Quand je débarque à l’improviste chez Bécassine ce 11 novembre (elle m’a dit que je pouvais venir quand je voulais), notre analyste est en train de scruter le journal du Crédit Mutuel (L’Est Républicain). Bécassine est énervée en voyant une pub pour E.Leclerc. Cette grande chaîne de distribution déclare ouvrir son magasin de Montbéliard toute la journée du 11 novembre.

Bécassine : "Comment veux-tu que les jeunes respectent le 11 novembre si Leclerc ne le respecte même pas?"

Le ton est donné, et ça tombe bien je venais voir Bécassine pour ce sujet précis, les commémorations.

Quoi de mieux qu’une vieille pour parler du 11 novembre ?

Ben non !

C’est un argument typique des médias dominants, faire parler les ancien.nes, surtout les plus patriotes et réactionnaires, pour rendre leur propos nationalistes au-dessus de tout.

Bécassine n’a pas connu la première guerre mondiale, elle est aussi légitime qu’un.e jeune de 20 ans qui bossé le sujet en autodidacte.

Cependant son témoignage sur les commémorations et l’occupation nazie est très intéressant, et toujours drôle.

Bécassine : « Il y a pleins de choses qui se perdent comme ça.
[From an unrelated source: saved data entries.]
(* ===== verification/GraphTyping.v ===== *)
(** * Well-typed graphs

    The types of a graph: the schema of the resource fixes the values of a
    node's routerType and of a step's dependency (the Enum markers of
    api/v1alpha3/gmconnector_types.go, checked by the API server), the webhook
    that the root and the nodes the steps refer to exist.  [strict_routeStep] is
    [routeStep] without its defaults: it panics on a node that does not exist,
    where the code reads a zero Router from the map, and on a routerType that
    is none of the constants. *)

From Stdlib Require Import Ascii.
From S2P Require Import Prelude GoStrings ApiTypes Validation Json JsonText RouterWorld.
From S2P Require Import Router RouterDemo RouterProps.

(** ** Typing *)

(** The schema: [+kubebuilder:validation:Enum] of [RouterType] and of
    [StepDependencyType] (an absent dependency is the empty string). *)
Definition router_types : list string := [Sequence; Ensemble; Switch].
Definition dependency_types : list string := [Soft; Hard].

Definition schema_valid (graph : GMConnector) : Prop :=
  map_Forall (λ _ node, RouterType node ∈ router_types ∧
                        Forall (λ s, Dependency s = "" ∨ Dependency s ∈ dependency_types) (Steps node))
    (Nodes (Spec graph)).

#[global] Instance schema_valid_dec graph : Decision (schema_valid graph).
Proof. unfold schema_valid. apply _. Defined.

(** A node name that routing may be asked for. *)
Definition node_typed (graph : GMConnector) (name : string) : Prop :=
  ∃ node, Nodes (Spec graph) !! name = Some node ∧ RouterType node ∈ router_types.

(** Every reference of the graph is to a node of a known type. *)
Definition graph_typed (graph : GMConnector) : Prop :=
  ∀ name node s, Nodes (Spec graph) !! name = Some node → s ∈ Steps node →
    NodeName s ≠ "" → node_typed graph (NodeName s).

(** ** Routing without defaults *)

Definition unknown_node : string := "unknown node".
Definition unknown_type : string := "unknown router type".

Section strict.
Context `{RouterEnv} `{JsonCodec}.

Fixpoint strict_routeStep (fuel : nat) (graph : GMConnector) (nodeName initInput input : string)
    : prog world route_result :=
  match fuel with
  | 0 => out_of_fuel
  | S fuel' =>
      let route := strict_routeStep fuel' graph in
      match Nodes (Spec graph) !! nodeName with
      | None => panic unknown_node
      | Some currentNode =>
          if decide (RouterType currentNode = Switch) then
            handleSwitchPipeline route graph nodeName initInput input
          else if decide (RouterType currentNode = Ensemble) then
            handleEnsemblePipeline route graph nodeName initInput input
          else if decide (RouterType currentNode = Sequence) then
            handleSequencePipeline route graph nodeName initInput input
          else panic unknown_type
      end
  end.

(** Soundness of the typing: from a typed node of a typed graph, the strict
    routing is the routing. *)
Lemma typed_strict fuel graph name a b :
  graph_typed graph → node_typed graph name →
  prog_eq (routeStep fuel graph name a b) (strict_routeStep fuel graph name a b).
Proof.
  intros Hg. revert name a b.
  induction fuel as [|fuel IH]; intros name a b (node & Hn & Ht); [done|]. simpl. rewrite Hn.
  assert (node_at (Spec graph) name = node) as Hnode by (unfold node_at; by rewrite Hn).
  destruct (rel_handlers (@prog_eq) (routeStep fuel graph) (strict_routeStep fuel graph) graph
    graph name a b eq_refl) as (Hsw & Hse & Hen).
  { apply Forall_forall. rewrite Hnode. intros s Hs a' b'. apply rel_executeStep; [apply _| |done].
    intros Hne a'' b''. apply IH. by eapply Hg. }
  rewrite Hnode. repeat case_decide; [done..|]. exfalso. unfold router_types in Ht.
  rewrite !elem_of_cons, elem_of_nil in Ht. tauto.
Qed.

(** What the webhook and the schema let through is typed. *)
Lemma admitted_typed graph es :
  es ≡ₚ map_to_list (Nodes (Spec graph)) → schema_valid graph → ValidateCreate graph es = None →
  graph_typed graph ∧ node_typed graph "root".
Proof.
  intros Hes Hschema Hv. apply ValidateCreate_None in Hv as [[Hsteps _] Hroot].
  assert (∀ name, is_Some (Nodes (Spec graph) !! name) → node_typed graph name) as Hty.
  { intros name [node Hn]. exists node. split; [done|]. by destruct (Hschema name node Hn). }
  split; [|by apply Hty]. intros name node s Hn Hs Hne. apply Hty.
  rewrite Forall_forall in Hsteps. destruct (Hsteps s) as [_ [?|?]]; [|done|done].
  unfold all_steps. apply list_elem_of_bind. exists (name, node). split; [done|].
  by rewrite Hes, elem_of_map_to_list.
Qed.

(** C14: admitted graphs do not go wrong: for a graph the webhook admits, in any
    enumeration of its nodes, and whose routerTypes are those of the schema,
    routing from the root never reads a node that does not exist and never
    meets an unknown routerType; it is equal to the routing that panics in
    these two cases. *)
Theorem admitted_graph_routes_strictly graph es fuel a b w :
  es ≡ₚ map_to_list (Nodes (Spec graph)) → schema_valid graph → ValidateCreate graph es = None →
  routeStep fuel graph "root" a b w = strict_routeStep fuel graph "root" a b w.
Proof.
  intros Hes Hschema Hv. destruct (admitted_typed graph es Hes Hschema Hv) as [Hg Hroot].
  by apply typed_strict.
Qed.
End strict.

(** ** A concrete instance *)

Section witnesses.
#[local] Existing Instance UpEnv.

(** A Sequence whose second step is a Switch. *)
Definition typed_graph : GMConnector :=
  demo_graph (<["root" := mkRouter Sequence (Some [svc_step "Embedding" "http://e";
                                                   from_response (node_step "Llm" "tail")])]>
              {["tail" := mkRouter Switch (Some [hard (svc_step "Llm" "http://l")])]}).

Lemma admitted_graph_routes_strictly_witness :
  routeStep 3 typed_graph "root" (obj1 "query" "q") (obj1 "query" "q") empty_world =
    strict_routeStep 3 typed_graph "root" (obj1 "query" "q") (obj1 "query" "q") empty_world ∧
  match (strict_routeStep 3 typed_graph "root" (obj1 "query" "q") (obj1 "query" "q") empty_world).2 with
  | Done (Some _, 200%Z, None) => True
  | _ => False
  end.
Proof.
  split; [|vm_compute; exact I].
  apply (admitted_graph_routes_strictly typed_graph (map_to_list (Nodes (Spec typed_graph))) 3
    (obj1 "query" "q") (obj1 "query" "q") empty_world);
    [reflexivity|apply (bool_decide_unpack (schema_valid typed_graph) (dec := schema_valid_dec typed_graph)); vm_compute; exact I|vm_compute; reflexivity].
Defined.
End witnesses.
Vous, les jeunes, vous ne commémorez pas les morts au 11 novembre ? Les gosses n’y vont plus ? »

Loral Aitken : Ben si, il y a certaines écoles, certaines communes, qui incitent les enfants et leurs parents à s’y rendre. Il y a toujours des enfants pour lire des textes de poilus. Mais c’est surtout dans les villes de droite, c’est de la récup politicienne électoraliste, le patriotisme pour cacher la misère sociale. Biguinet (maire de Montbéliard) adore ce rendez-vous…

Bécassine rigole.

Bécassine : « Ah ben ça, ça ne m’étonne pas d’elle ! Mes gosses y allaient à la commémoration, le maire donnait des bonbons. Le jour où le maire n’a plus donné de bonbons, ils n’y sont plus jamais retournés. ». Elle explose de rire.

Elle enchaîne : « c’est comme pendant l’occupation (nazie, 2ème guerre mondiale), les allemands nous donnaient beaucoup de bonbons et des chocolats. Des chocolats suisses ! Nous n’en avions jamais eu avant la guerre, ni après d’ailleurs. A la fin (de l’occupation), ce sont les jeunes de la Résistance qui nous donnaient des bonbons, et on leur montrait où les allemands avaient enterré les mines. »

Ce témoignage de Bécassine me fait penser à un reportage que j’avais vu il y a quelques années sur l’occupation étasunienne en Afghanistan. Après avoir mitraillé comme des sauvages dans un petit village afghan, les soldats croisent un groupe d’enfants sur le chemin du retour. Les plus petit.es sont en larmes, les plus grand.es sont terrorisé.es, les soldats étasuniens leur donnent alors des bonbons…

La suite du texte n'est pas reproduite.